Controlling stiffness is critical in procedures using soft surgical robots. In the final year of the STIFF-FLOP project, the University of Surrey developed a methodology to characterise the tuneable dynamic stiffness matrix and demonstrated its use for rejecting lateral and normal disturbances. This method of disturbance rejection was employed in conjunction with granular jamming to maintain the tip position of a three-segment STIFF-FLOP robot.
It is noted that this algorithm can be extended to multi-module soft robots. The research conducted by UoS verified why the reduction of stiffness at the tip is preferred for safety whilst greater stiffness is essential to undertake efficient tissue manipulation with surgical tools.
Furthermore, information on the forces exerted at the distal end of the robot manipulator and appropriate feedback control improved the robustness of motion of the system and contributed to the improvement of robot-environment interaction safety through precise manipulation.

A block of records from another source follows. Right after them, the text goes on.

(** * SimpleTune: the pitch-detection core of [app.js]

    A shallow embedding of the tuner's signal path ([detectPitch],
    [autoCorrelate], [updateDisplay], [getNoteFromFrequency],
    [updateStringIndicators]) and of its session controls
    ([startListening], [stopListening], [toggleStringLock],
    [resetDisplay]).

    Numbers.  A JavaScript number is an IEEE-754 double.  The model reads
    every arithmetic expression of the source over the real numbers [R]:
    rounding error, NaN and the infinities are left out.  Values that the
    source only ever holds as integers (loop counters, lags, MIDI numbers,
    cents after [Math.round]) are [Z].  The two places where the source
    relies on an infinity are written out where they occur
    ([minDistance] in [updateStringIndicators], the one-segment meter in
    [updateDisplay]).

    [autoCorrelate] picks a lag by comparing rounded quotients, so which
    lag wins can turn on the last bit.  The module [Binary64] therefore
    holds a second embedding of [autoCorrelate], on binary64 numbers with
    the IEEE operations ([+], [*], [/], [Math.sqrt], [>]), and what is
    stated about the lag that wins is stated there.

    State.  The module-level [let] variables and the DOM nodes the script
    writes to are the fields of one [Session] record, threaded through every
    function.  A [TypeError] escaping a function is the [Threw] outcome, which
    carries the state as the throw left it. *)

From Stdlib Require Import Floats.
From Stdlib Require Uint63.
From Stdlib Require Import Reals Lra Lia ZArith List String Bool.
Import ListNotations.

Open Scope R_scope.

(** ** Constants of the script *)

Record GuitarString := {
  gs_note : string;
  gs_octave : Z;
  gs_freq : R;
  gs_label : string
}.

Definition GUITAR_STRINGS : list GuitarString :=
  [ {| gs_note := "E"; gs_octave := 2; gs_freq := 82.41;  gs_label := "E2" |};
    {| gs_note := "A"; gs_octave := 2; gs_freq := 110.00; gs_label := "A" |};
    {| gs_note := "D"; gs_octave := 3; gs_freq := 146.83; gs_label := "D" |};
    {| gs_note := "G"; gs_octave := 3; gs_freq := 196.00; gs_label := "G" |};
    {| gs_note := "B"; gs_octave := 3; gs_freq := 246.94; gs_label := "B" |};
    {| gs_note := "E"; gs_octave := 4; gs_freq := 329.63; gs_label := "E4" |} ].

Definition NOTE_NAMES : list string :=
  ["C"; "C#"; "D"; "D#"; "E"; "F"; "F#"; "G"; "G#"; "A"; "A#"; "B"]%string.

Definition A4_FREQ : R := 440.
Definition A4_MIDI : R := 69.
Definition IN_TUNE_CENTS : Z := 5.
Definition MIN_VOLUME : R := 0.01.
Definition EMA_ALPHA : R := 0.2.

(** ** The [Math] functions the script calls *)

(** [a > b] and [a < b] on numbers, as booleans. *)
Definition Rgtb (a b : R) : bool := if Rlt_dec b a then true else false.
Definition Rltb (a b : R) : bool := if Rlt_dec a b then true else false.

(** [Math.floor]. *)
Definition Math_floor (x : R) : Z := Int_part x.

(** [Math.round]: the nearest integer, a half rounding up. *)
Definition Math_round (x : R) : Z := Int_part (x + / 2).

(** [Math.log2], for a positive argument; the frequency [detectPitch]
    hands to [updateDisplay] is positive (lemma
    [detectPitch_smoothed_positive]), and so is every string target. *)
Definition Math_log2 (x : R) : R := ln x / ln 2.

(** ** autoCorrelate *)

(** [buffer[i]] for an index inside the array; every read of
    [autoCorrelate] is (lemma [autoCorrelate_reads_in_range]). *)
Definition sample (buffer : list R) (i : Z) : R := nth (Z.to_nat i) buffer 0.

(** The three accumulators of the inner loop. *)
Record Sums := { sum : R; sumSq1 : R; sumSq2 : R }.

(** One pass of the inner loop body, at index [i]. *)
Definition accumulate (buffer : list R) (offset : Z) (acc : Sums) (i : nat) : Sums :=
  let val1 := sample buffer (Z.of_nat i) in
  let val2 := sample buffer (Z.of_nat i + offset) in
  {| sum := sum acc + val1 * val2;
     sumSq1 := sumSq1 acc + val1 * val1;
     sumSq2 := sumSq2 acc + val2 * val2 |}.

(** [for (let i = 0; i < MAX_SAMPLES - offset; i++)]. *)
Definition correlate (buffer : list R) (MAX_SAMPLES offset : Z) : Sums :=
  fold_left (accumulate buffer offset)
            (seq 0 (Z.to_nat (MAX_SAMPLES - offset)))
            {| sum := 0; sumSq1 := 0; sumSq2 := 0 |}.

(** [norm] and [correlation] of one lag. *)
Definition norm_at (buffer : list R) (MAX_SAMPLES offset : Z) : R :=
  let s := correlate buffer MAX_SAMPLES offset in sqrt (sumSq1 s * sumSq2 s).

Definition correlation_at (buffer : list R) (MAX_SAMPLES offset : Z) : R :=
  sum (correlate buffer MAX_SAMPLES offset) / norm_at buffer MAX_SAMPLES offset.

(** The two variables the outer loop updates. *)
Record Best := { bestOffset : Z; bestCorrelation : R }.
(** * A FreeRTOS digital synthesizer: oscillator bank, sample pipeline, tasks

    Shallow embedding of [src/main.c].  The C globals become one record
    [system]; every C function becomes a function on that record; the
    FreeRTOS queues and the two peripherals (USART receiver, SPI
    transmitter) are modelled by their observable state.  [main] as
    committed runs a triangle test loop and leaves the scheduler set-up
    commented out; the tasks are modelled as the functions they are, one
    turn of their loop at a time.

    Conventions.
    - [long] fields are [Z].  The only arithmetic the code does on them is
      [v_counter++] (guarded by [v_counter < v_period]), [<< 1] and a
      subtraction; signed overflow is undefined in C, so nothing is wrapped,
      and every statement about sample values keeps its operands inside
      the range of a 32-bit [long].
    - [uint16_t] values are [Z] reduced modulo [2^16] where the code stores
      into one.
    - [float] is IEEE-754 binary32, taken from the standard library's
      executable specification [SpecFloat] at precision 24 and maximal
      exponent 128, rounding to nearest even. *)

From Stdlib Require Import ZArith Lia Bool List.
From Stdlib Require Import SpecFloat.
From stdpp Require Import base list.

Local Open Scope Z_scope.

(** ** Machine arithmetic *)

Definition LONG_MAX : Z := 2147483647.

(** Conversion to [uint16_t]. *)
Definition u16 (z : Z) : Z := z mod 65536.

(** ** IEEE-754 binary32 *)

Module Float32.

Definition prec : Z := 24.
Definition emax : Z := 128.

(** [float f = n;] for an integer [n]. *)
Definition of_long (n : Z) : spec_float := binary_normalize prec emax n 0 false.

Definition mul : spec_float -> spec_float -> spec_float := SFmul prec emax.
Definition div : spec_float -> spec_float -> spec_float := SFdiv prec emax.

(** Truncation toward zero, the integer part of a finite float. *)
Definition trunc (f : spec_float) : option Z :=
  match f with
  | S754_zero _ => Some 0
  | S754_finite s m e =>
      Some (cond_Zopp s (if 0 <=? e then Z.pos m * 2 ^ e else Z.pos m / 2 ^ (- e)))
  | S754_infinity _ | S754_nan => None
  end.

(** [(uint16_t) f].  C defines the conversion only when the integer part
    fits the target type; outside that (and for infinities and NaN) the
    model fixes a value so that the function is total. *)
Definition to_uint16 (f : spec_float) : Z :=
  match trunc f with
  | Some z => u16 z
  | None => 0
  end.

End Float32.

(** ** Types of [main.c] *)

Inductive wave_type := SQUARE | SAW | TRI.

Definition wave_type_eqb (a b : wave_type) : bool :=
  match a, b with
  | SQUARE, SQUARE | SAW, SAW | TRI, TRI => true
  | _, _ => false
  end.

Record voices := mk_voice {
  v_enable : bool;
  v_type : wave_type;
  v_counter : Z;
  v_period : Z
}.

An overview of the STIFF-FLOP robot integrated with the industrial MELFA RV-1A robot and a suite of force sensors for performing cutting and ablation is shown on the left side.
Furthermore, UoS has developed an innovative 2D-soft phantom organ test bed representing the abdominal cavity and its organs, which has been instrumented with UoS-proprietary 3d-force sensor grids (monitoring pressure and in-plane stresses at all grid nodes). The test bed was used to monitor pressure and friction forces on the bowel and uterus sides as the three-segment STIFF-FLOP arm moved and was actuated in the channel between the bowel and the uterus, and to successfully verify that the STIFF-FLOP arm caused no damage to the soft organs and grid sensors, for forces up to 20N when the hard connections between modules were manually pressed and moved tangentially across the surface of the soft organs.